> _Work required_
An exact transcription of the data below, complete and unaltered, is the expected answer.

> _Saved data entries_
= = = = = = =

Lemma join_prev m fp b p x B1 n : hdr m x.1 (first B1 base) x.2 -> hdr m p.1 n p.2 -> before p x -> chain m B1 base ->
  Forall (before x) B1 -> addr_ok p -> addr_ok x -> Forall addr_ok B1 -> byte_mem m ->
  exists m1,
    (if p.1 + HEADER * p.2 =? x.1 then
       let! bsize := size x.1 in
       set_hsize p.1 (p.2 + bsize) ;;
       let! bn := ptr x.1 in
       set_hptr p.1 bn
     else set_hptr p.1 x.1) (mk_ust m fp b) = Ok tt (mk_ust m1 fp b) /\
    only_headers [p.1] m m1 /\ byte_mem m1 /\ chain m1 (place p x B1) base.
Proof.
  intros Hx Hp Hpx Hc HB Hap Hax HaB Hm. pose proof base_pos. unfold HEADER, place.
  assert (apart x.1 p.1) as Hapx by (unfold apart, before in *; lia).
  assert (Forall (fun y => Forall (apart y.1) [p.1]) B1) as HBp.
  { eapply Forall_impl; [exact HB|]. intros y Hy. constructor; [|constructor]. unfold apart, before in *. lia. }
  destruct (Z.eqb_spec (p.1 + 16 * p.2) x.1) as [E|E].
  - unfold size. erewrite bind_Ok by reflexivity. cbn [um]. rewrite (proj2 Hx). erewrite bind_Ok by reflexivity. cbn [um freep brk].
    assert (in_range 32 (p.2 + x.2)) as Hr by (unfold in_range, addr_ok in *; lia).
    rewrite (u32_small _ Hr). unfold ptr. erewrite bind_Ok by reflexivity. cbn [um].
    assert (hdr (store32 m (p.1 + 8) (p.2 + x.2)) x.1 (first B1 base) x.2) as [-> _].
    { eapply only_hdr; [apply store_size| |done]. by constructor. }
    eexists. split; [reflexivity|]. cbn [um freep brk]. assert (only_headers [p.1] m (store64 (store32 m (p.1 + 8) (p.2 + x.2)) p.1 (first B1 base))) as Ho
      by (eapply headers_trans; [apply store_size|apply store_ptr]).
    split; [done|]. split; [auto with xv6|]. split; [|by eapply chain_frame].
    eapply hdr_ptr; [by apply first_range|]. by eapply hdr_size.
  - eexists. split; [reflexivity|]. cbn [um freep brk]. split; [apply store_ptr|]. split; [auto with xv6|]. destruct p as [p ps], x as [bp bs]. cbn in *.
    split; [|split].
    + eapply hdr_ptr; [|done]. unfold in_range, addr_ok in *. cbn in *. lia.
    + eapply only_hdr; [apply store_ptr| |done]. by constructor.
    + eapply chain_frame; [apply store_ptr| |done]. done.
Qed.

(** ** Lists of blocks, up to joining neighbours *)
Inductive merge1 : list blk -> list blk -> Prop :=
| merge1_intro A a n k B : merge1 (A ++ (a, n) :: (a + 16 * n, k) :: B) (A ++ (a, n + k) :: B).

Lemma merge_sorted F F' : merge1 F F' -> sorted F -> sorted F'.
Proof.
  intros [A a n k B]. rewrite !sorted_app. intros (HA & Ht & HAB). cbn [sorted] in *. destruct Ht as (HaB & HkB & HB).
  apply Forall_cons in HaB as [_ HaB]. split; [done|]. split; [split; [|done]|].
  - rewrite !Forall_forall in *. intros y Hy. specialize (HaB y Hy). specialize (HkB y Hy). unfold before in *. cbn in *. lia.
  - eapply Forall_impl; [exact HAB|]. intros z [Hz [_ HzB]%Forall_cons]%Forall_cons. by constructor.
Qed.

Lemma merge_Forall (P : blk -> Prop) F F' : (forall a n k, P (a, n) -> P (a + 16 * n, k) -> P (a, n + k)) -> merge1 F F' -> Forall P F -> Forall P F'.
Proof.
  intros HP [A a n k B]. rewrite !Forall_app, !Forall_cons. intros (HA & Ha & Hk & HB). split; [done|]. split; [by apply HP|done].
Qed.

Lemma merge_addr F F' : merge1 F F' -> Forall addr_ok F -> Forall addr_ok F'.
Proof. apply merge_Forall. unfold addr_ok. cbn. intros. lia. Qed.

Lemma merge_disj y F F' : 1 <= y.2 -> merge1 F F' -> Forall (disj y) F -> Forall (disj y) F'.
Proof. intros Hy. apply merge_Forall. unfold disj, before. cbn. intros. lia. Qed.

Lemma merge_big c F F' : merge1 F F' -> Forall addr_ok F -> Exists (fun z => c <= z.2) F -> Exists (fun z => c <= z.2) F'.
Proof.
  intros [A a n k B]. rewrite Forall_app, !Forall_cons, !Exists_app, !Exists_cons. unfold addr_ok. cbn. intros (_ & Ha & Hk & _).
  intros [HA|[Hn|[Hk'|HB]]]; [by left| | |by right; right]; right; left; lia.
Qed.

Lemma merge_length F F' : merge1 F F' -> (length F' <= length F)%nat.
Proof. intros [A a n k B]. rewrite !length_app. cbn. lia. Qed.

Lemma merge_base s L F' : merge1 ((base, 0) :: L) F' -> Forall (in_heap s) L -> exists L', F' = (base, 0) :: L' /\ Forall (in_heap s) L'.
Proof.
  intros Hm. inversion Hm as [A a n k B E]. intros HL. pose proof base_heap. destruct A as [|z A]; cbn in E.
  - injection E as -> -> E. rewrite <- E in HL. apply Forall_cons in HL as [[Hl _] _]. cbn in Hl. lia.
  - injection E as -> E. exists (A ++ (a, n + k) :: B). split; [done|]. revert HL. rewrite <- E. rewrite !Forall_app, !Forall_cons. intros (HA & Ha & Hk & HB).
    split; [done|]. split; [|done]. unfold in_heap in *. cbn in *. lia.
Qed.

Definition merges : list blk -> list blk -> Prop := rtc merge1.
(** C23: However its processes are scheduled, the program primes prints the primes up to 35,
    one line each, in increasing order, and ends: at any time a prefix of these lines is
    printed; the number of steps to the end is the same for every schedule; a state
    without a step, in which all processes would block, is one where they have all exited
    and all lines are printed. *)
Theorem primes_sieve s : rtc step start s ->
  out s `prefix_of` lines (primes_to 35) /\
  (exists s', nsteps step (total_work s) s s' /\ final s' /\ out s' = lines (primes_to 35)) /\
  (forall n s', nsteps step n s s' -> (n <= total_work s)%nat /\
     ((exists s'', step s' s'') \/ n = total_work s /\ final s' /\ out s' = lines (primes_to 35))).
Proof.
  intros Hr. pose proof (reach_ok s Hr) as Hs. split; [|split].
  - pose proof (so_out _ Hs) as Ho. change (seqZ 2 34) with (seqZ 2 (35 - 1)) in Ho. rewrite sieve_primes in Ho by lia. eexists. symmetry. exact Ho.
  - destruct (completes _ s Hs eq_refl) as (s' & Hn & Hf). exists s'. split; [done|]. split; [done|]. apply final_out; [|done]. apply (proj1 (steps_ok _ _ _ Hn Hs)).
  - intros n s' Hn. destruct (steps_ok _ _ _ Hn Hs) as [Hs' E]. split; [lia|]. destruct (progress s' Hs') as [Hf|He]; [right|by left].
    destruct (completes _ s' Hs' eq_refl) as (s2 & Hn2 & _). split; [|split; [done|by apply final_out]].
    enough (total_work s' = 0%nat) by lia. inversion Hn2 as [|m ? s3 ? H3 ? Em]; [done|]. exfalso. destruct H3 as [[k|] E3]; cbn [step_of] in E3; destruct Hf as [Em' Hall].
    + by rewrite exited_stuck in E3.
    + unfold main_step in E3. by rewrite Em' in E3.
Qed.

= = = = = = =

> _Output of the task_
Lemma join_prev m fp b p x B1 n : hdr m x.1 (first B1 base) x.2 -> hdr m p.1 n p.2 -> before p x -> chain m B1 base ->
  Forall (before x) B1 -> addr_ok p -> addr_ok x -> Forall addr_ok B1 -> byte_mem m ->
  exists m1,
    (if p.1 + HEADER * p.2 =? x.1 then
       let! bsize := size x.1 in
       set_hsize p.1 (p.2 + bsize) ;;
       let! bn := ptr x.1 in
       set_hptr p.1 bn
     else set_hptr p.1 x.1) (mk_ust m fp b) = Ok tt (mk_ust m1 fp b) /\
    only_headers [p.1] m m1 /\ byte_mem m1 /\ chain m1 (place p x B1) base.
Proof.
  intros Hx Hp Hpx Hc HB Hap Hax HaB Hm. pose proof base_pos. unfold HEADER, place.
  assert (apart x.1 p.1) as Hapx by (unfold apart, before in *; lia).
  assert (Forall (fun y => Forall (apart y.1) [p.1]) B1) as HBp.
  { eapply Forall_impl; [exact HB|]. intros y Hy. constructor; [|constructor]. unfold apart, before in *. lia. }
  destruct (Z.eqb_spec (p.1 + 16 * p.2) x.1) as [E|E].
  - unfold size. erewrite bind_Ok by reflexivity. cbn [um]. rewrite (proj2 Hx). erewrite bind_Ok by reflexivity. cbn [um freep brk].
    assert (in_range 32 (p.2 + x.2)) as Hr by (unfold in_range, addr_ok in *; lia).
    rewrite (u32_small _ Hr). unfold ptr. erewrite bind_Ok by reflexivity. cbn [um].
    assert (hdr (store32 m (p.1 + 8) (p.2 + x.2)) x.1 (first B1 base) x.2) as [-> _].
    { eapply only_hdr; [apply store_size| |done]. by constructor. }
    eexists. split; [reflexivity|]. cbn [um freep brk]. assert (only_headers [p.1] m (store64 (store32 m (p.1 + 8) (p.2 + x.2)) p.1 (first B1 base))) as Ho
      by (eapply headers_trans; [apply store_size|apply store_ptr]).
    split; [done|]. split; [auto with xv6|]. split; [|by eapply chain_frame].
    eapply hdr_ptr; [by apply first_range|]. by eapply hdr_size.
  - eexists. split; [reflexivity|]. cbn [um freep brk]. split; [apply store_ptr|]. split; [auto with xv6|]. destruct p as [p ps], x as [bp bs]. cbn in *.
    split; [|split].
    + eapply hdr_ptr; [|done]. unfold in_range, addr_ok in *. cbn in *. lia.
    + eapply only_hdr; [apply store_ptr| |done]. by constructor.
    + eapply chain_frame; [apply store_ptr| |done]. done.
Qed.

(** ** Lists of blocks, up to joining neighbours *)
Inductive merge1 : list blk -> list blk -> Prop :=
| merge1_intro A a n k B : merge1 (A ++ (a, n) :: (a + 16 * n, k) :: B) (A ++ (a, n + k) :: B).

Lemma merge_sorted F F' : merge1 F F' -> sorted F -> sorted F'.
Proof.
  intros [A a n k B]. rewrite !sorted_app. intros (HA & Ht & HAB). cbn [sorted] in *. destruct Ht as (HaB & HkB & HB).
  apply Forall_cons in HaB as [_ HaB]. split; [done|]. split; [split; [|done]|].
  - rewrite !Forall_forall in *. intros y Hy. specialize (HaB y Hy). specialize (HkB y Hy). unfold before in *. cbn in *. lia.
  - eapply Forall_impl; [exact HAB|]. intros z [Hz [_ HzB]%Forall_cons]%Forall_cons. by constructor.
Qed.

Lemma merge_Forall (P : blk -> Prop) F F' : (forall a n k, P (a, n) -> P (a + 16 * n, k) -> P (a, n + k)) -> merge1 F F' -> Forall P F -> Forall P F'.
Proof.
  intros HP [A a n k B]. rewrite !Forall_app, !Forall_cons. intros (HA & Ha & Hk & HB). split; [done|]. split; [by apply HP|done].
Qed.

Lemma merge_addr F F' : merge1 F F' -> Forall addr_ok F -> Forall addr_ok F'.
Proof. apply merge_Forall. unfold addr_ok. cbn. intros. lia. Qed.

Lemma merge_disj y F F' : 1 <= y.2 -> merge1 F F' -> Forall (disj y) F -> Forall (disj y) F'.
Proof. intros Hy. apply merge_Forall. unfold disj, before. cbn. intros. lia. Qed.

Lemma merge_big c F F' : merge1 F F' -> Forall addr_ok F -> Exists (fun z => c <= z.2) F -> Exists (fun z => c <= z.2) F'.
Proof.
  intros [A a n k B]. rewrite Forall_app, !Forall_cons, !Exists_app, !Exists_cons. unfold addr_ok. cbn. intros (_ & Ha & Hk & _).
  intros [HA|[Hn|[Hk'|HB]]]; [by left| | |by right; right]; right; left; lia.
Qed.

Lemma merge_length F F' : merge1 F F' -> (length F' <= length F)%nat.
Proof. intros [A a n k B]. rewrite !length_app. cbn. lia. Qed.

Lemma merge_base s L F' : merge1 ((base, 0) :: L) F' -> Forall (in_heap s) L -> exists L', F' = (base, 0) :: L' /\ Forall (in_heap s) L'.
Proof.
  intros Hm. inversion Hm as [A a n k B E]. intros HL. pose proof base_heap. destruct A as [|z A]; cbn in E.
  - injection E as -> -> E. rewrite <- E in HL. apply Forall_cons in HL as [[Hl _] _]. cbn in Hl. lia.
  - injection E as -> E. exists (A ++ (a, n + k) :: B). split; [done|]. revert HL. rewrite <- E. rewrite !Forall_app, !Forall_cons. intros (HA & Ha & Hk & HB).
    split; [done|]. split; [|done]. unfold in_heap in *. cbn in *. lia.
Qed.

Definition merges : list blk -> list blk -> Prop := rtc merge1.
(** C23: However its processes are scheduled, the program primes prints the primes up to 35,
    one line each, in increasing order, and ends: at any time a prefix of these lines is
    printed; the number of steps to the end is the same for every schedule; a state
    without a step, in which all processes would block, is one where they have all exited
    and all lines are printed. *)
Theorem primes_sieve s : rtc step start s ->
  out s `prefix_of` lines (primes_to 35) /\
  (exists s', nsteps step (total_work s) s s' /\ final s' /\ out s' = lines (primes_to 35)) /\
  (forall n s', nsteps step n s s' -> (n <= total_work s)%nat /\
     ((exists s'', step s' s'') \/ n = total_work s /\ final s' /\ out s' = lines (primes_to 35))).
Proof.
  intros Hr. pose proof (reach_ok s Hr) as Hs. split; [|split].
  - pose proof (so_out _ Hs) as Ho. change (seqZ 2 34) with (seqZ 2 (35 - 1)) in Ho. rewrite sieve_primes in Ho by lia. eexists. symmetry. exact Ho.
  - destruct (completes _ s Hs eq_refl) as (s' & Hn & Hf). exists s'. split; [done|]. split; [done|]. apply final_out; [|done]. apply (proj1 (steps_ok _ _ _ Hn Hs)).
  - intros n s' Hn. destruct (steps_ok _ _ _ Hn Hs) as [Hs' E]. split; [lia|]. destruct (progress s' Hs') as [Hf|He]; [right|by left].
    destruct (completes _ s' Hs' eq_refl) as (s2 & Hn2 & _). split; [|split; [done|by apply final_out]].
    enough (total_work s' = 0%nat) by lia. inversion Hn2 as [|m ? s3 ? H3 ? Em]; [done|]. exfalso. destruct H3 as [[k|] E3]; cbn [step_of] in E3; destruct Hf as [Em' Hall].
    + by rewrite exited_stuck in E3.
    + unfold main_step in E3. by rewrite Em' in E3.
Qed.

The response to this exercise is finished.